The Point of Contact

One skill we do not usually train in the dojo is self-defense decision-making: When does an encounter become a conflict, and when does a conflict become a fight?

 

Discretion and Valor

Under some circumstances we want to avoid threat situations. Tactical trainer John Farnam describes basic self-defense this way: “Don’t go stupid places. Don’t hang out with stupid people. Don’t do stupid things.”

That’s good advice. It works. But sometimes stupid finds you, and sometimes duty calls.

Under other conditions we might want to evade threats, like if there’s a riot down the block, and it’s heading your way.

The time may come when we need to respond to immediate threats.

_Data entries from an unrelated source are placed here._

(* ===== verification/RhizaPrograms.v ===== *)
(** What an operation of the metadata service guarantees while others run: the
    interference it tolerates, the steps it takes, and what its answer says. *)
From S2P Require Import Prelude BTree Json Digits ArrowState Segments ObjectKey Hash Relation ObjectKeyProofs Serde JsonText StandingProgram MetaTypes SourceCut ViewBootstrap MetaRequests MetaStore MetaMachine SnapshotCodec RhizaKv RhizaSnapshot RhizaMeta RhizaDb RhizaInvariant.

Section programs.
Context `{Sha256Laws, SerdeJson, RelationCodec, MetaEnv, Base64Laws, Refusals, !ManifestReader, !ManifestReaderLaws, !SnapshotFormat, !SnapshotFormatLaws, !ArrowStreams, !ArrowStreamsLaws}.

(** * Interference *)

(** What others leave of a request of one's own. *)
Definition keeps (before after : option (CasRequest * request_fate)) : Prop :=
  match before with
  | Some (q, Pending) => exists fate, after = Some (q, fate)
  | _ => after = before
  end.

Lemma keeps_trans a b c : keeps a b -> keeps b c -> keeps a c.
Proof. destruct a as [[q []]|]; cbn; [intros [f ->]; destruct f; cbn; [done|..]; intros ->; by eexists|intros ->; done..]. Qed.

(** Steps of others. *)
Definition rely (ids : list string) (w w' : world) : Prop :=
  inv w' /\ grows w w' /\ forall id, id ∈ ids -> keeps (db_requests (w_db w) !! id) (db_requests (w_db w') !! id).

(** A step of one's own leaves the requests of others alone. *)
Definition guarantees (ids : list string) (w w' : world) : Prop :=
  inv w' /\ grows w w' /\
  forall id, is_Some (w_uuids w !! id) -> id ∉ ids -> db_requests (w_db w') !! id = db_requests (w_db w) !! id.

Lemma rely_trans ids w1 w2 w3 : rely ids w1 w2 -> rely ids w2 w3 -> rely ids w1 w3.
Proof.
  intros (_ & Hg & Hk) (? & Hg' & Hk'). split_and!; [done|by etransitivity|]. intros id Hid. eapply keeps_trans; eauto.
Qed.
Lemma rely_refl ids w : inv w -> rely ids w w.
Proof. intros Hw. split_and!; [done|done|]. intros id _. destruct (db_requests (w_db w) !! id) as [[q []]|]; cbn; by eauto. Qed.
Lemma rely_weaken ids ids' w w' : ids ⊆ ids' -> rely ids' w w' -> rely ids w w'.
Proof. intros Hsub (? & ? & Hk). split_and!; [done|done|]. intros id Hid. by apply Hk, Hsub. Qed.

(** * Weakest preconditions *)

Section wp.
Context (process : nat) (label : option command).

Fixpoint wp {A} (p : prog InMemoryMetaState A) (post : list string -> A -> world -> Prop) (ids : list string) (w : world) : Prop :=
  match p with
  | Ret a => post ids a w
  | Call c k => forall w1, rely ids w w1 -> forall r w2, serves process label w1 c r w2 ->
      guarantees ids w1 w2 /\ wp (k r) post (drawn r ids) w2
  end.

Definition stable {A} (post : list string -> A -> world -> Prop) : Prop :=
  forall ids a w w', rely ids w w' -> post ids a w -> post ids a w'.

Lemma wp_prog_stable {A} (p : prog InMemoryMetaState A) post ids w w' : stable post -> rely ids w w' -> wp p post ids w -> wp p post ids w'.
Proof.
  intros Hst Hr. destruct p as [a|c k]; cbn; [by apply Hst|]. intros Hwp w1 Hr1. apply Hwp. by eapply rely_trans.
Qed.

Lemma wp_prog_mono {A} (p : prog InMemoryMetaState A) (post post' : list string -> A -> world -> Prop) ids w :
  (forall ids' a w', post ids' a w' -> post' ids' a w') -> wp p post ids w -> wp p post' ids w.
Proof.
  intros Hp. revert ids w. induction p as [a|c k IH]; intros ids w; cbn; [apply Hp|]. intros Hwp w1 Hr r w2 Hs.
  destruct (Hwp w1 Hr r w2 Hs) as [Hg Hk]. split; [done|by apply IH].
Qed.

Lemma wp_prog_bind {A B} (p : prog InMemoryMetaState A) (f : A -> prog InMemoryMetaState B) post ids w :
  wp p (fun ids' a => wp (f a) post ids') ids w -> wp (bind p f) post ids w.
Proof.
  revert ids w. induction p as [a|c k IH]; intros ids w; cbn; [done|]. intros Hwp w1 Hr r w2 Hs.
  destruct (Hwp w1 Hr r w2 Hs) as [Hg Hk]. split; [done|by apply IH].
Qed.
(** C7: A command of an owner that was superseded in a published state before the command
    was called is answered with an error, whichever process it is given to. *)
Theorem replicated_owner_fenced s i process c r ids start t l root g st claim :
  running s -> s_mutations s !! i = Some (Mutation process c (Ret r) ids start) -> uses_owner c = Some t ->
  history (s_world s) l root g st -> l `prefix_of` start ->
  standing_runtime_owners st !! token_scope t = Some claim -> superseded t claim ->
  collided (s_world s) \/ exists e, r = Err e.
Proof.
  intros Hs%running_inv E Ht Hh Hl Hclaim Hsup. destruct r as [out|e]; [|right; by exists e].
  destruct (si_mutations _ Hs _ _ E) as [_ Ha]. change (answered c start ids (Ok out) (s_world s)) in Ha.
  destruct Ha as [_ (id & v & st' & _ & _ & Hp)].
  destruct Hp as [|(l' & root' & g' & s1 & Hst & _ & Hh' & (tick & _ & Hev) & _)]; [by left|].
  destruct (history_steps _ _ _ _ _ _ _ _ _ Hh Hh' ltac:(by etransitivity)) as [|Hsteps]; [by left|].
  assert (Hsteps' : meta_steps st (with_partition_authority_now_unix_ms tick s1)) by (eapply rtc_r; [done|apply StepTick]).
  destruct (fenced_command t (with_partition_authority_now_unix_ms tick s1) c (Ok tick)) as [e He]; [|done|].
  - apply refused_fenced. intros key now. exact (superseded_refused st _ t claim key now (history_reachable _ _ _ _ _ Hh) Hsteps' Hclaim Hsup).
  - unfold evaluated_at in Hev. by rewrite He in Hev.
Qed.
End fencing.
(* ===== verification/CatalogRegistry.v ===== *)
(** The registry of relation catalogs in the object store,
    [velorix-storage/src/relation_catalog_registry.rs]. *)
From S2P Require Import Prelude BTree Json Digits Segments ObjectKey Hash ObjectStore Relation.

Inductive CreateRelationCatalogOutcome := CatalogCreated | CatalogDuplicate.

Inductive RelationCatalogRegistryError :=
| CatalogKey (error : ObjectKeyError)
| CatalogValidation (error : RelationSchemaError)
| CatalogRecordConflict (object_key : ObjectKey)
| CatalogRecordIdentityMismatch (object_key : ObjectKey)
| CatalogSerde
| CatalogObjectStore (error : store_error).

Section registry.
Context `{Sha256, RelationCodec}.

Abbreviation registry A := (prog (result RelationCatalogRegistryError A)).

Definition catalog_key (relation_id relation_version : string) : result RelationCatalogRegistryError ObjectKey :=
  map_err CatalogKey (relation_catalog relation_id relation_version).

Definition schema_key (c : VelorixRelationCatalogV1) : result RelationCatalogRegistryError ObjectKey :=
  catalog_key (rs_relation_id (relation_schema c)) (rs_relation_version (relation_schema c)).

Definition read_catalog_object (object_key : ObjectKey) : registry VelorixRelationCatalogV1 :=
  body ←! bind (request (Get (as_str object_key))) (fun r => Ret (map_err CatalogObjectStore r));
  Ret (ok_or CatalogSerde (catalog_from_slice body)).

Definition validate_record_identity (object_key : ObjectKey) (record : VelorixRelationCatalogV1) :
    result RelationCatalogRegistryError unit :=
  expected ← schema_key record;
  fail_if (negb (bool_decide (object_key = expected))) (CatalogRecordIdentityMismatch object_key).

Definition create_catalog (c : VelorixRelationCatalogV1) : registry CreateRelationCatalogOutcome :=
  _ ←! Ret (map_err CatalogValidation (validate_ingest_adapter_scope c));
  object_key ←! Ret (schema_key c);
  body ←! Ret (ok_or CatalogSerde (catalog_to_vec c));
  bind (request (PutCreate (as_str object_key) body)) (fun r =>
    match r with
    | Ok _ => Ret (Ok CatalogCreated)
    | Err AlreadyExists =>
        existing ←! read_catalog_object object_key;
        Ret (if bool_decide (existing = c) then Ok CatalogDuplicate else Err (CatalogRecordConflict object_key))
    | Err e => Ret (Err (CatalogObjectStore e))
    end).

Definition read_catalog (relation_id relation_version : string) : registry VelorixRelationCatalogV1 :=
  object_key ←! Ret (catalog_key relation_id relation_version);
  record ←! read_catalog_object object_key;
  _ ←! Ret (map_err CatalogValidation (validate_ingest_adapter_scope record));
  _ ←! Ret (validate_record_identity object_key record);
  Ret (Ok record).

End registry.
(** The admissions not used yet and the batches replayed so far. *)
Definition replay_admitted_batch (offsets : gmap (string * Z) Z)
    (s : gmap ObjectKey DurableIngestAdmissionRecordV1 * list IngestBatch) (d : IngestBatchDescriptor) :
    logging (gmap ObjectKey DurableIngestAdmissionRecordV1 * list IngestBatch) :=
  inside ←! Ret (batch_in_replay_window offsets d);
  if negb inside then Ret (Ok s) else
  body ←! fetch_log (as_str (d_object_key d));
  envelope ←! Ret (map_err LogEnvelope (decode body));
  _ ←! Ret (map_err LogEnvelope (validate_descriptor envelope d));
  a ←! Ret (ok_or (MissingIngestAdmissionRecord (d_object_key d)) (s.1 !! d_object_key d));
  _ ←! Ret (validate_admission_matches_replayed_batch a d envelope);
  Ret (Ok (delete (d_object_key d) s.1, s.2 ++ [Batch d body])).

Definition replay_admitted_validated_envelopes_from (checkpoints : list ReplayCheckpoint) : logging (list IngestBatch) :=
  offsets ←! Ret (validate_checkpoints checkpoints);
  committed ←! list_committed;
  records ←! list_admission_records;
  admissions ←! Ret (try_fold (add_replay_admission (by_object_key committed) offsets) ∅ records);
  s ←! fold_each (replay_admitted_batch offsets) (admissions, []) committed;
  Ret (Ok s.2).
#[local] Instance sample_ingest_codec_laws : IngestCodecLaws.
Proof.
  split.
  - intros a Ha Hb Hr. cbn [admission_from_slice sample_ingest_codec]. rewrite read_text_to_vec by by apply plain_admission.
    by apply admission_of_admission_json.
  - intros body a (v & _ & Ha)%bind_Some. by eapply admission_of_json_typed.
Qed.

(** * A log *)

(** A checksum in the place of the hash. *)
Definition checksum (body : bytes) : Z := foldl (fun h b => Z.land (h * 16777619 + b + 1) 18446744073709551615) 14695981039346656037 body.
#[local] Instance sample_sha256 : Sha256 := { sha256 body := le_bytes 32 (checksum body) }.

#[local] Instance sample_sha256_laws : Sha256Laws.
Proof.
  split; [intros b; apply length_le_bytes|]. intros b. cbn [sha256 sample_sha256]. generalize (checksum b).
  generalize 32%nat as n. induction n as [|n IH]; intros z; constructor; [|apply IH].
  change 255 with (Z.ones 8). rewrite Z.land_ones by lia. apply Z.mod_pos_bound. lia.
Qed.

(** Batches of dates, written as JSON. *)
Definition batches_json (batches : list (list Z)) : Value := JArray (JArray ∘ fmap json_of_i64 <$> batches).
Definition batches_of_json (v : Value) : option (list (list Z)) :=
  match v with
  | JArray l => mapM (fun w => match w with JArray zs => mapM value_as_i64 zs | _ => None end) l
  | _ => None
  end.

Definition is_date32 (z : Z) : bool := in_range (- 2 ^ 31) (2 ^ 31 - 1) z.

#[local] Instance sample_arrow : ArrowIpc := {
  record_batch := list Z;
  batch_fields _ := [new_field "id" DInt64 false; new_field "day" DDate32 false; new_field "weight" DInt64 false];
  batch_metadata _ := ∅;
  arrow_error := unit;
  stream_write batches := if forallb (forallb is_i64) batches then Ok (to_vec (batches_json batches)) else Err tt;
  stream_read body := ok_or tt (v ← read_text body; batches_of_json v);
  int64_values _ _ := None;
  date32_values days name := if forallb is_date32 days then Some (Some <$> days) else None;
  timestamp_values _ _ := None
}.

Lemma i64_of_json z : is_i64 z = true -> value_as_i64 (json_of_i64 z) = Some z.
Proof. intros Hz. unfold json_of_i64. destruct (Z.ltb_spec z 0); cbn; [done|]. unfold checked_i64. by rewrite Hz. Qed.

Lemma batches_of_batches_json batches : forallb (forallb is_i64) batches = true ->
  plain_value (batches_json batches) = true /\ batches_of_json (batches_json batches) = Some batches.
Proof.
  intros Hall. unfold batches_json. cbn [batches_of_json plain_value].
  assert (forall zs, forallb is_i64 zs = true -> forallb plain_value (json_of_i64 <$> zs) = true /\
    mapM value_as_i64 (json_of_i64 <$> zs) = Some zs) as Hrow.
  { induction zs as [|z zs IH]; [done|]. cbn [forallb]. intros [Hz Hzs]%andb_true_iff. destruct (IH Hzs) as [Hp Hm].
    rewrite fmap_cons. cbn [forallb]. rewrite Hp, andb_true_r. split.
    - unfold json_of_i64. destruct (Z.ltb_spec z 0); cbn; unfold is_i64 in Hz; range.
    - cbn [mapM]. by rewrite i64_of_json, Hm. }
  induction batches as [|zs batches IH]; [done|]. cbn [forallb] in Hall. apply andb_true_iff in Hall as [Hzs Hall].
  destruct (IH Hall) as [Hp Hm], (Hrow zs Hzs) as [Hp' Hm']. rewrite fmap_cons. cbn [forallb]. rewrite Hp.
  split; [by rewrite andb_true_r|]. cbn [mapM compose]. rewrite Hm'. cbn [mbind option_bind]. by rewrite Hm.
Qed.

#[local] Instance sample_arrow_laws : ArrowIpcLaws.
Proof.
  split.
  - intros batches body _. cbn [stream_write stream_read sample_arrow]. destruct (forallb (forallb is_i64) batches) eqn:Hall; [|done].
    destruct (batches_of_batches_json batches Hall) as [Hp Hb]. intros Heq. apply (inj Ok) in Heq as <-.
    rewrite read_text_to_vec by done. cbn [mbind option_bind]. by rewrite Hb.
  - intros days name values v. cbn [date32_values sample_arrow]. destruct (forallb is_date32 days) eqn:Hall; [|done].
    intros [= <-] (z & [= ->] & Hz)%list_elem_of_fmap. rewrite forallb_forall in Hall. apply list_elem_of_In in Hz.
    specialize (Hall z Hz). unfold is_date32 in Hall. rewrite in_range_true in Hall. lia.
Qed.

Definition sample_schema : VelorixRelationSchemaV1 :=
  RelationSchema "orders" "orders" "v1"
    [Column "c0" "id" LInt64 PInt64 false 0 PrimaryKey; Column "c1" "day" LDate PDate32 false 1 EventTime;
     Column "c2" "weight" LInt64 PInt64 false 2 Weight]
    ["c0"] "c2" [InsertOp; DeleteOp] (Some "c1").

Definition sample_schema_to_vec (s : VelorixRelationSchemaV1) : option bytes := if bool_decide (s = sample_schema) then Some [1] else None.

Definition sample_fingerprint : string := sha256_text (SCHEMA_FINGERPRINT_V1_DOMAIN ++ [1]).
Definition sample_catalog : VelorixRelationCatalogV1 :=
  Catalog 1 sample_schema sample_fingerprint "orders" TableMode "orders" sample_fingerprint "incremental-adapter-generic-v1" SourceRelation.

#[local] Instance sample_relation_codec : RelationCodec := {
  schema_to_vec := sample_schema_to_vec;
  catalog_to_vec c := if bool_decide (c = sample_catalog) then Some [2] else None;
  catalog_from_slice body := if bool_decide (body = [2]) then Some sample_catalog else None
}.

#[local] Instance sample_relation_codec_laws : RelationCodecLaws.
Proof.
  split. intros s t b. cbn [schema_to_vec sample_relation_codec]. unfold sample_schema_to_vec.
  repeat case_bool_decide; congruence.
Qed.

Definition sample_store : objects := (run (create_catalog sample_catalog) ∅).2.

Definition sample_request (lo hi : Z) (w : option InputEventTimeWatermark) : IngestEnvelopeEncodeRequest :=
  EncodeRequest "orders" "v1" sample_fingerprint "orders" 3 lo hi w.
Definition sample_payload (lo hi : Z) : bytes :=
  match encode_batches (sample_request lo hi None) [[20000; 20001]] with Ok body => body | Err _ => [] end.

Definition sample_append (reserve_before : bool) (lo hi : Z) : prog (result IngestLogError AppendValidatedEnvelopeOutcome * cache) :=
  append_catalog_validated_envelope reserve_before (sample_payload lo hi) None.

(** Proves an equation by evaluating both sides. *)
Ltac evaluated := lazymatch goal with |- _ = ?r => vm_cast_no_check (eq_refl r) end.

(** * Three writers *)

(** At most [n] requests of program [i] on the store in memory. *)
Fixpoint advance {A} (n i : nat) (c : objects * list (prog A)) : objects * list (prog A) :=
  match n with
  | O => c
  | S n =>
      match c.2 !! i with
      | Some (Call q k) => let '(r, o) := memory_answer c.1 q in advance n i (o, <[i := k r]> c.2)
      | _ => c
      end
  end.

Lemma advance_steps {A} (startable : prog A -> Prop) n i c : steps_to startable c (advance n i c).
Proof.
  revert c. induction n as [|n IH]; intros [o ps]; cbn [advance fst snd]; [apply rtc_refl|].
  destruct (ps !! i) as [[a|q k]|] eqn:Hi; try apply rtc_refl.
  destruct (memory_answer o q) as [r o'] eqn:Hans. eapply rtc_l; [|apply IH].
  by apply (@step_call memory_store A startable o ps i q k r o').
Qed.

Lemma start_steps {A} (startable : prog A -> Prop) (o : objects) ps qs : Forall startable qs ->
  steps_to startable (o, ps) (o, ps ++ qs).
Proof.
  intros Hq. revert ps. induction Hq as [|q qs Hq _ IH]; intros ps; [rewrite app_nil_r; apply rtc_refl|].
  eapply rtc_l; [by apply (@step_start memory_store A startable o ps q)|].
  replace (ps ++ q :: qs) with ((ps ++ [q]) ++ qs) by by rewrite <-app_assoc. apply IH.
Qed.

Definition race (pause : nat) (reserve_before : bool) : objects * list (prog (result IngestLogError AppendValidatedEnvelopeOutcome * cache)) :=
  advance 100 0 (advance 100 2 (advance 100 1 (advance pause 0
    (sample_store, [sample_append reserve_before 0 10; sample_append reserve_before 20 30; sample_append reserve_before 5 15])))).

(** A call of a coordinator of its own. *)
Definition coordinator_append (reserve_before : bool) (q : prog (result IngestLogError AppendValidatedEnvelopeOutcome * cache)) : Prop :=
  exists payload, q = append_catalog_validated_envelope reserve_before payload None.

Definition sample_descriptor (lo hi : Z) : IngestBatchDescriptor :=
  match new_bootstrap_unchecked "orders" 3 lo hi [] with
  | Ok batch => b_descriptor batch
  | Err _ => Descriptor "" 0 0 0 (Key "")
  end.

Lemma sample_append_call reserve_before lo hi : coordinator_append reserve_before (sample_append reserve_before lo hi).
Proof. exists (sample_payload lo hi). unfold sample_append. reflexivity. Qed.

(** The results of the programs that have ended. *)
Definition outcomes {A C} (ps : list (prog (A * C))) : list (option A) :=
  (fun q => match q with Ret rc => Some rc.1 | Call _ _ => None end) <$> ps.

We will take the initiative to protect our selves or others.

But navigating the gray areas – the areas of uncertainty, where threats are unknown and predators may be close – is a necessary skill for practical self-defense.

 

Street Experience

If you live in a place where street violence is a way of life then you learn tactical awareness and decision-making from an early age. You get experience in detecting threats and responding to them.  You pick up on signals. You gauge malicious intent by reading posture, gait, gaze, proximity, and more.

Threat detection, your tactical early warning system, is a survival skill.  No matter where you live you are not born with it: You learn it.

This is a two-edged sword.  Continual exposure to a hostile environment is not like training. When people live in fear they become suspicious, stressed and isolated.   A menacing manner and flat affect may not be signs of toughness. They may be signs of abuse.

As practitioners we look for real world models for training.  An atmosphere of hostility and toxic emotion is not a good model. Constant threat is as debilitating as constant self-indulgence.  Both make people weak and fearful.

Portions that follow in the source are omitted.